• What needs to be done: Search the entries below for "Require". Report each line where it occurs.

• Saved entries:
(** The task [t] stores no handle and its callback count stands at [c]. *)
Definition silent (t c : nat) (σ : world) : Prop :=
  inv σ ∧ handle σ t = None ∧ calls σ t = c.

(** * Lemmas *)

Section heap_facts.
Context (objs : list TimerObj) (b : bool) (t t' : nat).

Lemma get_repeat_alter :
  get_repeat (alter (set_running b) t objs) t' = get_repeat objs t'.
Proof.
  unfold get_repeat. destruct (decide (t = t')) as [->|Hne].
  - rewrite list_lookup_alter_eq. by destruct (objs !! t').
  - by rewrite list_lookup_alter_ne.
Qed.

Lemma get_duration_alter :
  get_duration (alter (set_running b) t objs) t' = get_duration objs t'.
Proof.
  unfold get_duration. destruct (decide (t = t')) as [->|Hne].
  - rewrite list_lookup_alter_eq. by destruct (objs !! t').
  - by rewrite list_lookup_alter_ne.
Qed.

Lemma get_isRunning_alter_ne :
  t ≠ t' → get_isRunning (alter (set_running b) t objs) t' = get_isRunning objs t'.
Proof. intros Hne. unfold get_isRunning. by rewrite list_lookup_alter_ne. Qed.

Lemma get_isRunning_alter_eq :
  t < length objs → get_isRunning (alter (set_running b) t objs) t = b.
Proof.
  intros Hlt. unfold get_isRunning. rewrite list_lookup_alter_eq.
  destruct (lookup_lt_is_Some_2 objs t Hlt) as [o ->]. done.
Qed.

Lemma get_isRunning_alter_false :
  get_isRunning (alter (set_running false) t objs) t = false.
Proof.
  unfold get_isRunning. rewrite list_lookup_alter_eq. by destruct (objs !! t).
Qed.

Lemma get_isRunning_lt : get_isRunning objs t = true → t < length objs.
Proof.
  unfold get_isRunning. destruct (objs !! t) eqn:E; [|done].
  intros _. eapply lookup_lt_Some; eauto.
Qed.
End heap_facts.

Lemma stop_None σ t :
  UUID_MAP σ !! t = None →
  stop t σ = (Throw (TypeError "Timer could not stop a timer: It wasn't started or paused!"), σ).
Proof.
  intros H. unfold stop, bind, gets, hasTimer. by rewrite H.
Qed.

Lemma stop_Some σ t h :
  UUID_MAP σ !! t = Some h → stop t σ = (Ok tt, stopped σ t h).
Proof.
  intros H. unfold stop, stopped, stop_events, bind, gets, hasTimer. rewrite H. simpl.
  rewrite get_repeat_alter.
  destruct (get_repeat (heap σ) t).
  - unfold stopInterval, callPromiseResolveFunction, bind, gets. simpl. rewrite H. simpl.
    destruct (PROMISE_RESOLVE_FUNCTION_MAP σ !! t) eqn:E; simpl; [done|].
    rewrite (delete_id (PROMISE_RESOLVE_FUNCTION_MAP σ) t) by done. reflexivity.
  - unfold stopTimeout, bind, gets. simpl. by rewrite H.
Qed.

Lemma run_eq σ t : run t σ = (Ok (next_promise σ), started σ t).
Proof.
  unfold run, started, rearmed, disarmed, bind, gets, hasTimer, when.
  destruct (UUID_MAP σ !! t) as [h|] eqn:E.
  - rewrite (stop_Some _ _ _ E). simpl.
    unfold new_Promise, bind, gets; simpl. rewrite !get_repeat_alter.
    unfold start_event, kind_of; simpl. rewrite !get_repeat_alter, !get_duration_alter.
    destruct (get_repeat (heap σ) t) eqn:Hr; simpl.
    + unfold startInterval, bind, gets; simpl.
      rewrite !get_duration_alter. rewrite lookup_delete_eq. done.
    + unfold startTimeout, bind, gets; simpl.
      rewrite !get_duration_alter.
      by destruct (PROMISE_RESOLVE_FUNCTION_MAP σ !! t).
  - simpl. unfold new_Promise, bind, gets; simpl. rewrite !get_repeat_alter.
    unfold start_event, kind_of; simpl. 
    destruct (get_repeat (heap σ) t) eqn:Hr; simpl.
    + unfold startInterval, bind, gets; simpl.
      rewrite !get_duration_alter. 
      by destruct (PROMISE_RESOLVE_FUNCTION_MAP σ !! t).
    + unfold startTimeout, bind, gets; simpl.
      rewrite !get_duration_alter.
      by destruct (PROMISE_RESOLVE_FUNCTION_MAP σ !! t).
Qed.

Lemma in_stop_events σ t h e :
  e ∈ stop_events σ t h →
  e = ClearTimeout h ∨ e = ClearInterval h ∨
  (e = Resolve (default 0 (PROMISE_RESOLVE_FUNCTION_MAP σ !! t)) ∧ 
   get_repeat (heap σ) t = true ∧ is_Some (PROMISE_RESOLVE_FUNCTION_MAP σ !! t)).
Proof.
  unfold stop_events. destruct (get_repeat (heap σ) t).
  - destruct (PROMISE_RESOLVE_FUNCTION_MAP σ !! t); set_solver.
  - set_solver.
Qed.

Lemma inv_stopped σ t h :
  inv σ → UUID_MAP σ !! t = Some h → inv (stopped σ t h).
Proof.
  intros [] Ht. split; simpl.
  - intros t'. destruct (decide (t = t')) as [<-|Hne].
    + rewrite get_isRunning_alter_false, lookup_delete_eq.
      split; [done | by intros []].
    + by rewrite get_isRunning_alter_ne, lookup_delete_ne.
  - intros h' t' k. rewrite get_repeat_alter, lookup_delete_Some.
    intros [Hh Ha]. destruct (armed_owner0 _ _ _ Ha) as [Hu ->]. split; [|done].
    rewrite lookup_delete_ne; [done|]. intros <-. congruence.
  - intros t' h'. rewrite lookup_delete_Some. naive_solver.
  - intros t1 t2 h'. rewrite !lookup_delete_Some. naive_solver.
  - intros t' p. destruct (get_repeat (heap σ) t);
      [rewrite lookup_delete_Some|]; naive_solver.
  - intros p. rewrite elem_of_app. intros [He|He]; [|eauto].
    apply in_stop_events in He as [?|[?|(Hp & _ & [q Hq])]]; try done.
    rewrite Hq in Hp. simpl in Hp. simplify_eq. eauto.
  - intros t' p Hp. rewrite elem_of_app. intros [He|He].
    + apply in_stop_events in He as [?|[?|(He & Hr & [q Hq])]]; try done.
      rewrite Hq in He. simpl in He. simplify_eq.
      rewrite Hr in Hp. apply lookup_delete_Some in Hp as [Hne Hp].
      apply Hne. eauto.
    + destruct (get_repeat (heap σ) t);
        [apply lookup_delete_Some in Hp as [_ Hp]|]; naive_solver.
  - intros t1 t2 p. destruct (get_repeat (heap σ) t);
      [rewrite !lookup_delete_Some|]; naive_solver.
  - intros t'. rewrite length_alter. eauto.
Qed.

---

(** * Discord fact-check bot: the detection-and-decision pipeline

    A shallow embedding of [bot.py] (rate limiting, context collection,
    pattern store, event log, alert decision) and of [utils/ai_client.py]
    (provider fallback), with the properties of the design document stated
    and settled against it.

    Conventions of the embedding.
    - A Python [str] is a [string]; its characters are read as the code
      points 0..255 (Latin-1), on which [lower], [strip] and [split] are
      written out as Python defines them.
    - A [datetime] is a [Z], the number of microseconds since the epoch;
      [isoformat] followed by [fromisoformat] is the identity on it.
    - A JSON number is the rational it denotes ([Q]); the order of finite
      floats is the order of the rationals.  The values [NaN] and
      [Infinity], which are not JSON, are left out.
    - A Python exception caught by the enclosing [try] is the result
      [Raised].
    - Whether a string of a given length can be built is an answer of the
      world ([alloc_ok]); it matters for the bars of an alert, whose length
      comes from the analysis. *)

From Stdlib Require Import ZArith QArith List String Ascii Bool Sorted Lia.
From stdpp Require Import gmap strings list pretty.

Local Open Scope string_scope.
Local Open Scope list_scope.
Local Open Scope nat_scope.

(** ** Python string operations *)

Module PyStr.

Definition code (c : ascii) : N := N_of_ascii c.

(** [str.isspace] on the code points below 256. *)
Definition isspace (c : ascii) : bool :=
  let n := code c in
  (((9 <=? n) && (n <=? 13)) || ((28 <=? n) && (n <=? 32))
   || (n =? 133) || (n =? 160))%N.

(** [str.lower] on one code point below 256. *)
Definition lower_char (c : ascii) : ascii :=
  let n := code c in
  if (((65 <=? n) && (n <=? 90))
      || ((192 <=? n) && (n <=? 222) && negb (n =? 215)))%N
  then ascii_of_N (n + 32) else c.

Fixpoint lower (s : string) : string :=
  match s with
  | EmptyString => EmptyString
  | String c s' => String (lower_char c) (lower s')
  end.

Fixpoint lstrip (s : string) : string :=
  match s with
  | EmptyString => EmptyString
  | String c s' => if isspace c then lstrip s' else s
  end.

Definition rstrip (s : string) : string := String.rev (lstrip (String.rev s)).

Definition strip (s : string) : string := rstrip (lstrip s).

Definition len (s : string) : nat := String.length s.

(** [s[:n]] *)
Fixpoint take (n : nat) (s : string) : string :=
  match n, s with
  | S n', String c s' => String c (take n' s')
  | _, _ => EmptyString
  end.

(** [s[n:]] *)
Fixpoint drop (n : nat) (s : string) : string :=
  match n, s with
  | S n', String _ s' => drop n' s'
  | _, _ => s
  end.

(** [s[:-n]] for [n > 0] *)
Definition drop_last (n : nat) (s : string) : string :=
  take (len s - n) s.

==

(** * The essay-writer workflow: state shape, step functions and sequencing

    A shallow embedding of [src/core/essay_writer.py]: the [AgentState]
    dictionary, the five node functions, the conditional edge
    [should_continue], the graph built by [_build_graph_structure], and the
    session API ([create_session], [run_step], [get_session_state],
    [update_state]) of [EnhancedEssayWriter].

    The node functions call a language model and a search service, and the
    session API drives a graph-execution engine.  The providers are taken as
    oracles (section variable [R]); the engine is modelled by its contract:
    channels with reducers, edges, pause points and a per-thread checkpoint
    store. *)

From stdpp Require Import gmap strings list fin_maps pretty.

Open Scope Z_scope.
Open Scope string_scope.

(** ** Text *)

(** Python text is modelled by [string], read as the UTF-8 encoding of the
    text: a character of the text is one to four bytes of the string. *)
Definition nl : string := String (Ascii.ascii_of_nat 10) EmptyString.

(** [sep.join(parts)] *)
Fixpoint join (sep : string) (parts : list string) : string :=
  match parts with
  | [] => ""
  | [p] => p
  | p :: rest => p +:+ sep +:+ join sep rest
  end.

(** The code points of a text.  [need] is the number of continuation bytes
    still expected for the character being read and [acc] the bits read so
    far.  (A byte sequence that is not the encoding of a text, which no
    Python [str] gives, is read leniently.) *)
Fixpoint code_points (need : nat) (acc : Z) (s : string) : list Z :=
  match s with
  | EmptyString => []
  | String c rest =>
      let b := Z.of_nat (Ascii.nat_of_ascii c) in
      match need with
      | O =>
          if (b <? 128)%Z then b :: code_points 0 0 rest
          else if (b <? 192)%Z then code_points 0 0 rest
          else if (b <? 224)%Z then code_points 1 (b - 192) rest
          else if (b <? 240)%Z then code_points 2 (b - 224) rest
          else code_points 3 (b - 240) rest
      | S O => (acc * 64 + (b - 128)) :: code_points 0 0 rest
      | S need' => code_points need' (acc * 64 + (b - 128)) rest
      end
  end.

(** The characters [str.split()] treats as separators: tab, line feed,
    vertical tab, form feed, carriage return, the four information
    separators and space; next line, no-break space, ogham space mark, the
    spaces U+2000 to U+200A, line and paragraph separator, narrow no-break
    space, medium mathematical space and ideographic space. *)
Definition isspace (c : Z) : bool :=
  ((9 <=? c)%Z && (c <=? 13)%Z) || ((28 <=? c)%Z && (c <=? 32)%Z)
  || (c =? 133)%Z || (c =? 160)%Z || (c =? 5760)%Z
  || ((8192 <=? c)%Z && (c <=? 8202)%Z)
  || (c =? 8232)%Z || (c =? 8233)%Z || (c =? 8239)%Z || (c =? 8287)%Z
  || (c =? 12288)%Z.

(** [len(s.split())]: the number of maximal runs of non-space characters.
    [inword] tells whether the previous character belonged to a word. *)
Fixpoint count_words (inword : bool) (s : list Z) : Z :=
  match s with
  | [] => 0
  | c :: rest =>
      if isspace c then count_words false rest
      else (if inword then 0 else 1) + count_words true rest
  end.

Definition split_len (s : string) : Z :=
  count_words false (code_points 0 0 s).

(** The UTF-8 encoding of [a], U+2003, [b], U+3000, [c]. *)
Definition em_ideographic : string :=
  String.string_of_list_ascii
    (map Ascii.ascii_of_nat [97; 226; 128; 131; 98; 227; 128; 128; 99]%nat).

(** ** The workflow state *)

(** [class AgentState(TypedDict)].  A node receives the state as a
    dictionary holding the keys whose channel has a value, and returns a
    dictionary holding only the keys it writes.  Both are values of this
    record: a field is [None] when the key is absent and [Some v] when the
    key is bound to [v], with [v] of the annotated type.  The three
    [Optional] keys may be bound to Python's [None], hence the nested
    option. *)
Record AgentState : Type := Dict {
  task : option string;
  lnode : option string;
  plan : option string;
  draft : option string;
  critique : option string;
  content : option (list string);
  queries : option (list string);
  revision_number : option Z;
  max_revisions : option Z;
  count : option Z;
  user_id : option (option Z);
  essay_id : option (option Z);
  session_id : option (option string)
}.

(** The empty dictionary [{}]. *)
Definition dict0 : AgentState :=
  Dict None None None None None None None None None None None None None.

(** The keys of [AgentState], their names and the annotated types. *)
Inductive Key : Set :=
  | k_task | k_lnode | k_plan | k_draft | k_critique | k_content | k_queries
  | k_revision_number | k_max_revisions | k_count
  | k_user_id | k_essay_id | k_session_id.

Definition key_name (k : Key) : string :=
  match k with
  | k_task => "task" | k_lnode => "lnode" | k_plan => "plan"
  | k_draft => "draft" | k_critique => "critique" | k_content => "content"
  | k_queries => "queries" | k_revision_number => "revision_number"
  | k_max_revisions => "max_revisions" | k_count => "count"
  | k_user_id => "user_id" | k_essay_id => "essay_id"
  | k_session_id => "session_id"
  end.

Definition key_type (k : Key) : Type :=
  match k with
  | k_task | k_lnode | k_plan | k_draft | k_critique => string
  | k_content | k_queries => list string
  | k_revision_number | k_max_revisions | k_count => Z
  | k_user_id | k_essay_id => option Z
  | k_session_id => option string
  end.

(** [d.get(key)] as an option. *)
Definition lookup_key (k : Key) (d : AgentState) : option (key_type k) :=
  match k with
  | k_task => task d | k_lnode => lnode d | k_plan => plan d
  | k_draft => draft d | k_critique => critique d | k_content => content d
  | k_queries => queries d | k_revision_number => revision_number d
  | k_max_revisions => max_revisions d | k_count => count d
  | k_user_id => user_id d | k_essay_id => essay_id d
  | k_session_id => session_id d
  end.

• Your response:
From Stdlib Require Import ZArith QArith List String Ascii Bool Sorted Lia.
From stdpp Require Import gmap strings list pretty.
From stdpp Require Import gmap strings list fin_maps pretty.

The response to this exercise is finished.